Thousands of hay bales are scattered across fields this time of year. We have yet to sleep in one of them...

Thousands of hay bales are scattered across fields this time of year. We have yet to sleep in one of them…

Our gear is a mix of comfort and lightweight. The Big Agnes Copper Spur UL3 is a great three-person tent – more space and a bit more weight is so worth it for this many days on the road! We also have inflatable sleeping pads (Q Core SL) from Big Agnes that are comfortable and thick, yet pack down to a tiny size. Warning: they sound like a snorting walrus when you roll over on them at night. Chelsea has a 15 degree bag from Nemo and I’m rocking an REI original sleeping bag from her grandma. Works great, even if the weight suggests geese are still attached to the down.

Does all this stuff really fit in six panniers? Exploding Travel Gear Inc.

Does all this stuff really fit in six panniers? Exploding Travel Gear Inc.

Couchsurfing and Warm Showers Rule

Traveling reinforces the fact that people are amazingly generous. They will invite complete strangers into their home and share their space as if we were family. A recent host wasn’t even home when we arrived – “just let yourself in” – and took off on a backpacking trip early the next morning while we stayed another day. For those of you we’ve stayed with during this trip, THANK YOU for being so awesome! We hope you can come stay with us someday.
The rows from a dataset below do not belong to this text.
(* ===== verification/Layout.v ===== *)
(** * cmd/buildindex: laying out the index

    The middle of [main] of [cmd/buildindex/main.go], from the assignment of every vector
    to a cluster to the arrays of the index file: counts, block offsets, member lists in
    order of distance, the blocks of eight interleaved vectors with their labels, the
    bounding boxes and the blocks of centroids.  [sort.Slice] is an interface; [K] is a
    parameter, 4096 in the program. *)

From Stdlib Require Import Sorted.
From S2P Require Import Prelude Floats Index Kernel Quantize.

Module Layout.
Import Kernel.

Local Open Scope Z_scope.

(** ** The sort *)

(** [sort.Slice]: it permutes the slice, and sorts it when [less] is a strict weak order.
    It is not stable, so nothing is said of equal elements. *)
Class SliceSort : Type := {
  sort_slice : forall {A : Type}, (A -> A -> bool) -> list A -> list A;
  sort_slice_perm {A} (less : A -> A -> bool) l : sort_slice less l ≡ₚ l;
  sort_slice_sorted {A} (less : A -> A -> bool) l :
    (forall x y, In x l -> In y l -> less x y = true -> less y x = false) ->
    (forall x y z, In x l -> In y l -> In z l -> less y x = false -> less z y = false -> less z x = false) ->
    StronglySorted (fun x y => less y x = false) (sort_slice less l)
}.

(** The contract can be met: insertion sort does. *)
Fixpoint insert_by {A} (less : A -> A -> bool) (x : A) (l : list A) : list A :=
  match l with
  | [] => [x]
  | y :: l' => if less x y then x :: l else y :: insert_by less x l'
  end.
Definition insertion_sort {A} (less : A -> A -> bool) (l : list A) : list A := foldr (insert_by less) [] l.

Lemma insert_by_perm {A} (less : A -> A -> bool) x l : insert_by less x l ≡ₚ x :: l.
Proof.
  induction l as [|y l IH]; [done|]. simpl. destruct (less x y); [done|]. rewrite IH. apply Permutation_swap.
Qed.

Lemma insertion_sort_perm {A} (less : A -> A -> bool) l : insertion_sort less l ≡ₚ l.
Proof. induction l as [|x l IH]; [done|]. simpl. by rewrite insert_by_perm, IH. Qed.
Dakota getting comfy on the floor in a host's basement in Canada.

Dakota getting comfy on the floor in a host’s basement in Canada. Thanks Sharon!

How Do You Ride with All that WEIGHT? UGH.
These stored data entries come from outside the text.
(* ===== verification/Cluster.v ===== *)
(** * cmd/buildindex: clustering

    The random generator, [nearest], [kmeansPlusPlus] and the assignment loop of
    [cmd/buildindex/main.go].  The generator's state is passed along; [KMeansSample] and
    the number of clusters are parameters (500000 and 4096 in the program).  The log
    lines are left out. *)

From S2P Require Import Prelude Floats Quantize Layout.

Module Cluster.
Import Quantize Layout.

Local Open Scope Z_scope.

(** ** The generator *)

Definition SeedDefault : Z := 0xDEADBEEFCAFEBABE.

Definition newRng (seed : Z) : Z := if seed =? 0 then 1 else seed.

(** [next]: the number drawn is the new state. *)
Definition next (s : Z) : Z :=
  let x := s in
  let x := Z.lxor x (u64 (Z.shiftl x 13)) in
  let x := Z.lxor x (Z.shiftr x 7) in
  Z.lxor x (u64 (Z.shiftl x 17)).

(** [pick] and [unit] return the new state too.  A division by zero panics. *)
Definition pick (s : Z) (n : nat) : res (Z * nat) :=
  let x := next s in
  if (n =? 0)%nat then Panic else Ok (x, Z.to_nat (x mod Z.of_nat n)).
Definition unit (s : Z) : Z * float :=
  let x := next s in (x, f64_div (f64_of_Z (Z.shiftr x 11)) (f64_of_Z 9007199254740992)).

(** ** k-means *)

Definition zero64 : float := S754_zero false.
Definition one64 : float := f64_of_Z 1.

(** One turn of the search for the nearest center; the state is [bestD] and [best]. *)
Definition nearest_step (p : vector) (st : float * nat) (ic : nat * vector) : res (float * nat) :=
  d ← dist2F32 p ic.2; Ok (if f_lt d st.1 then (d, ic.1) else st).

(** The loop of [nearest], and the same loop in [kmeansPlusPlus]. *)
Definition nearest_loop (centers : list vector) (p : vector) : res (float * nat) :=
  foldM (nearest_step p) (inf32, 0%nat) (imap pair centers).
Definition nearest (centers : list vector) (p : vector) : res nat :=
  st ← nearest_loop centers p; Ok st.2.

(** The first point where the running sum reaches the target. *)
Fixpoint choose (target : float) (acc : float) (i : nat) (ds : list float) (chosen : nat) : nat :=
  match ds with
  | [] => chosen
  | d :: ds' =>
      let acc := f64_add acc (f64_of_f32 d) in
      if f_ge acc target then i else choose target acc (S i) ds' chosen
  end.

Definition draw_sample (points : list vector) (sampleN : nat) (rng : Z) : res (Z * list vector) :=
  foldM (fun '(r, sample) (i : nat) =>
    '(r, k) ← pick r (length points); p ← get points k; sample ← set sample i p; Ok (r, sample))
    (rng, repeat (repeat (S754_zero false) DIMS) sampleN) (seq 0 sampleN).

(** One turn of the seeding loop: the next center, then the distances to the nearest one. *)
Definition seed_step (sample : list vector) (st : Z * list vector * list float) (ci : nat)
    : res (Z * list vector * list float) :=
  let '(rng, centers, minDist) := st in
  let sum := foldl (fun s d => f64_add s (f64_of_f32 d)) zero64 minDist in
  '(rng, k) ← (if f_le sum zero64 then pick rng (length sample)
               else
                 let '(rng, u) := unit rng in
                 Ok (rng, choose (f64_mul u sum) zero64 0 minDist (length sample - 1)));
  s ← get sample k;
  centers ← set centers ci s;
  minDist ← foldM (fun ds i => p ← get sample i; c ← get centers ci; d ← dist2F32 p c;
    m ← get ds i; if f_lt d m then set ds i d else Ok ds) minDist (seq 0 (length sample));
  Ok (rng, centers, minDist).

Definition seeding (sample centers : list vector) (rng : Z) : res (Z * list vector) :=
  '(rng, k) ← pick rng (length sample);
  s ← get sample k;
  centers ← set centers 0 s;
  minDist ← foldM (fun ds i => p ← get sample i; c ← get centers 0; d ← dist2F32 p c; set ds i d)
    (repeat (S754_zero false) (length sample)) (seq 0 (length sample));
  st ← foldM (seed_step sample) (rng, centers, minDist) (seq 1 (length centers - 1));
  Ok (st.1.1, st.1.2).

(** One point of an iteration; the state is [sums], [counts] and [sse]. *)
Definition accumulate (centers : list vector) (st : list vector * list Z * float) (p : vector)
    : res (list vector * list Z * float) :=
  let '(sums, counts, sse) := st in
  '(bestD, best) ← nearest_loop centers p;
  n ← get counts best; counts ← set counts best (u64 (n + 1));
  sums ← foldM (fun sums j => s ← get sums best; x ← get p j; y ← get s j;
    s ← set s j (f64_add y (f64_of_f32 x)); set sums best s) sums (seq 0 DIMS);
  Ok (sums, counts, f64_add sse (f64_of_f32 bestD)).

(** The new center of cluster [i]. *)
Definition recenter (sample sums : list vector) (counts : list Z) (st : Z * list vector) (i : nat)
    : res (Z * list vector) :=
  let '(rng, centers) := st in
  n ← get counts i;
  if 0 <? n then
    let inv := f64_div one64 (f64_of_Z n) in
    centers ← foldM (fun centers j => s ← get sums i; x ← get s j; c ← get centers i;
      c ← set c j (f32_of_f64 (f64_mul x inv)); set centers i c) centers (seq 0 DIMS);
    Ok (rng, centers)
  else
    '(rng, k) ← pick rng (length sample);
    p ← get sample k; centers ← set centers i p; Ok (rng, centers).

Definition iteration (sample : list vector) (st : Z * list vector) (it : nat) : res (Z * list vector) :=
  let '(rng, centers) := st in
  let K := length centers in
  '(sums, counts, sse) ← foldM (accumulate centers)
    (repeat (repeat zero64 DIMS) K, repeat 0 K, zero64) sample;
  foldM (recenter sample sums counts) (rng, centers) (seq 0 K).

Definition kmeansPlusPlus (KMeansSample : nat) (points centers : list vector) (iters : nat) : res (list vector) :=
  let rng := newRng SeedDefault in
  let sampleN := if (length points <? KMeansSample)%nat then length points else KMeansSample in
  '(rng, sample) ← draw_sample points sampleN rng;
  '(rng, centers) ← seeding sample centers rng;
  '(rng, centers) ← foldM (iteration sample) (rng, centers) (seq 0 iters);
  Ok centers.

(** The assignment of every vector to a cluster, and the cluster counts. *)
Definition assign (centers vecs : list vector) : res (list nat * list Z) :=
  foldM (fun '(assignments, counts) '(i, v) =>
    c ← nearest centers v;
    assignments ← set assignments i c;
    n ← get counts c; counts ← set counts c (u32 (n + 1));
    Ok (assignments, counts))
    (repeat 0%nat (length vecs), repeat 0 (length centers)) (imap pair vecs).

(** ** The generator never sticks *)

Lemma lxor_range w a b : 0 <= w -> 0 <= a < 2 ^ w -> 0 <= b < 2 ^ w -> 0 <= Z.lxor a b < 2 ^ w.
Proof.
  intros Hw Ha Hb. assert (forall x, 0 <= x < 2 ^ w <-> Z.land x (Z.ones w) = x) as Hx.
  { intros x. rewrite Z.land_ones by done. split; [intros; by apply Z.mod_small|].
    intros <-. apply Z.mod_pos_bound. by apply Z.pow_pos_nonneg. }
  apply Hx. apply Hx in Ha, Hb. apply Z.bits_inj'. intros n Hn.
  rewrite Z.land_spec, Z.lxor_spec. rewrite <-Ha, <-Hb, !Z.land_spec.
  destruct (Z.testbit a n), (Z.testbit b n), (Z.testbit (Z.ones w) n); done.
Qed.

Lemma u64_testbit x n : 0 <= n -> Z.testbit (u64 x) n = (n <? 64) && Z.testbit x n.
Proof.
  intros Hn. unfold u64, wrapU. destruct (Z.ltb_spec n 64); simpl.
  - by rewrite Z.mod_pow2_bits_low.
  - by rewrite Z.mod_pow2_bits_high.
Qed.

Lemma high_bits x n : 0 <= x < 2 ^ 64 -> 64 <= n -> Z.testbit x n = false.
Proof. intros Hx Hn. rewrite <-(Z.mod_small x (2 ^ 64)) by done. by rewrite Z.mod_pow2_bits_high. Qed.

(** A xor-shift in either direction has a trivial kernel. *)
Lemma shl_kernel x k : 0 < k -> 0 <= x < 2 ^ 64 -> Z.lxor x (u64 (Z.shiftl x k)) = 0 -> x = 0.
Proof.
  intros Hk Hx H0. apply Z.bits_inj'. intros n Hn. rewrite Z.bits_0.
  revert n Hn. apply (Zlt_0_ind (fun n => Z.testbit x n = false)). intros n IH Hn. destruct (Z.lt_ge_cases n 64) as [Hlt|]; [|by apply high_bits].
  pose proof (Z.bits_0 n) as Hb. rewrite <-H0, Z.lxor_spec, u64_testbit, Z.shiftl_spec in Hb by done.
  replace (n <? 64) with true in Hb by lia. simpl in Hb.
  destruct (Z.lt_ge_cases n k).
  - rewrite (Z.testbit_neg_r x (n - k)) in Hb by lia. by destruct (Z.testbit x n).
  - rewrite (IH (n - k)) in Hb by lia. by destruct (Z.testbit x n).
Qed.

Lemma shr_kernel x k : 0 < k -> 0 <= x < 2 ^ 64 -> Z.lxor x (Z.shiftr x k) = 0 -> x = 0.
Proof.
  intros Hk Hx H0.
  assert (forall d n, 0 <= n -> 64 - n <= Z.of_nat d -> Z.testbit x n = false) as Hall.
  { induction d as [|d IH]; intros n Hn Hd; [apply high_bits; [done|lia]|].
    pose proof (Z.bits_0 n) as Hb. rewrite <-H0, Z.lxor_spec, Z.shiftr_spec in Hb by done.
    rewrite (IH (n + k)) in Hb by lia. by destruct (Z.testbit x n). }
  apply Z.bits_inj'. intros n Hn. rewrite Z.bits_0. apply (Hall 64%nat); lia.
Qed.

Definition rng_ok (s : Z) : Prop := 0 < s < 2 ^ 64.

Lemma xorshift_ok x y : rng_ok x -> 0 <= y < 2 ^ 64 -> (Z.lxor x y = 0 -> x = 0) -> rng_ok (Z.lxor x y).
Proof.
  unfold rng_ok. intros Hx Hy Hk. pose proof (lxor_range 64 x y ltac:(lia) ltac:(lia) Hy).
  destruct (Z.eq_dec (Z.lxor x y) 0) as [E|E]; [specialize (Hk E)|]; lia.
Qed.

Lemma next_ok s : rng_ok s -> rng_ok (next s).
Proof.
  intros Hs. unfold next. cbv zeta.
  assert (forall k x, 0 < k -> rng_ok x -> rng_ok (Z.lxor x (u64 (Z.shiftl x k)))) as Hl.
  { intros k x Hk Hx. apply xorshift_ok; [done|apply u64_range|]. apply shl_kernel; [done|unfold rng_ok in *; lia]. }
  apply Hl; [lia|]. set (x := Z.lxor s _). assert (rng_ok x) as Hx by (by apply Hl).
  apply xorshift_ok; [done| |apply shr_kernel; [lia|unfold rng_ok in *; lia]].
  unfold rng_ok in Hx. rewrite Z.shiftr_div_pow2 by lia.
  split; [apply Z.div_pos; lia|]. apply Z.div_lt_upper_bound; lia.
Qed.

Lemma newRng_ok seed : 0 <= seed < 2 ^ 64 -> rng_ok (newRng seed).
Proof. intros H. unfold newRng, rng_ok. destruct (Z.eqb_spec seed 0); lia. Qed.

Lemma pick_ok s n : rng_ok s -> (0 < n)%nat -> exists k, pick s n = Ok (next s, k) /\ (k < n)%nat.
Proof.
  intros Hs Hn. unfold pick. replace (n =? 0)%nat with false by lia. eexists. split; [done|].
  pose proof (Z.mod_pos_bound (next s) (Z.of_nat n)). lia.
Qed.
We do not (absolutely not!) ride with a heavy backpack, as a few have asked. Panniers are the way to roll! Also, numerous people have asked what it feels like riding with loaded rear and front panniers and a handlebar bag. “Dude, doesn’t that feel like a bloated hippopotamus squatting on your bike?!” Honestly, I initially had my misgivings, punctuated by whining and bellyaching. However, I’ve grown to dig my setup and my bike feels great while handling totally fine even at 35 mph downhill.

Was this really only a week ago? The Rockies quickly turned into the plains, that's for sure.

Was this really only a week ago? The Rockies quickly turned into the plains, that’s for sure.

When we’re fully loaded and rolling, each of my front panniers has about six pounds in it. Left is my wardrobe in all its glory, right is the kitchen plus two packets of emergency backpacking food. Rear panniers are about 12 pounds each when they’re loaded down with tons of grub. Right rear is rain gear and sleeping kit, left is food, laptop and things we access a lot. The tent is strapped to my rear rack and we also both carry three water bottles plus a 3 liter water reservoir for long days, kept empty when we have access to towns.

Did You Bring Jeans and a Dress Shirt?

Washing laundry in the Sea to Summit expandable sink.

Washing laundry in the Sea to Summit expandable sink.

Negative, Ghost Rider. Clothing is fairly minimal. For riding, I have a few pairs of light socks, cycling shoes, two jerseys, two pairs of riding shorts, and sun sleeves/arm/leg warmers. For non-bike time, I’m carrying flip flops, two pairs of quick-dry underwear, three shirts, lightweight pants and shorts, and a down jacket for cold nights, which also doubles as Chelsea’s pillow. We certainly won’t be attending any white tie events along the way. Oh, and rain gear (jacket, pants, gloves and shoe covers), which we hadn’t used until a solid day riding in the rain and wind yesterday in Central Montana. Everything worked great!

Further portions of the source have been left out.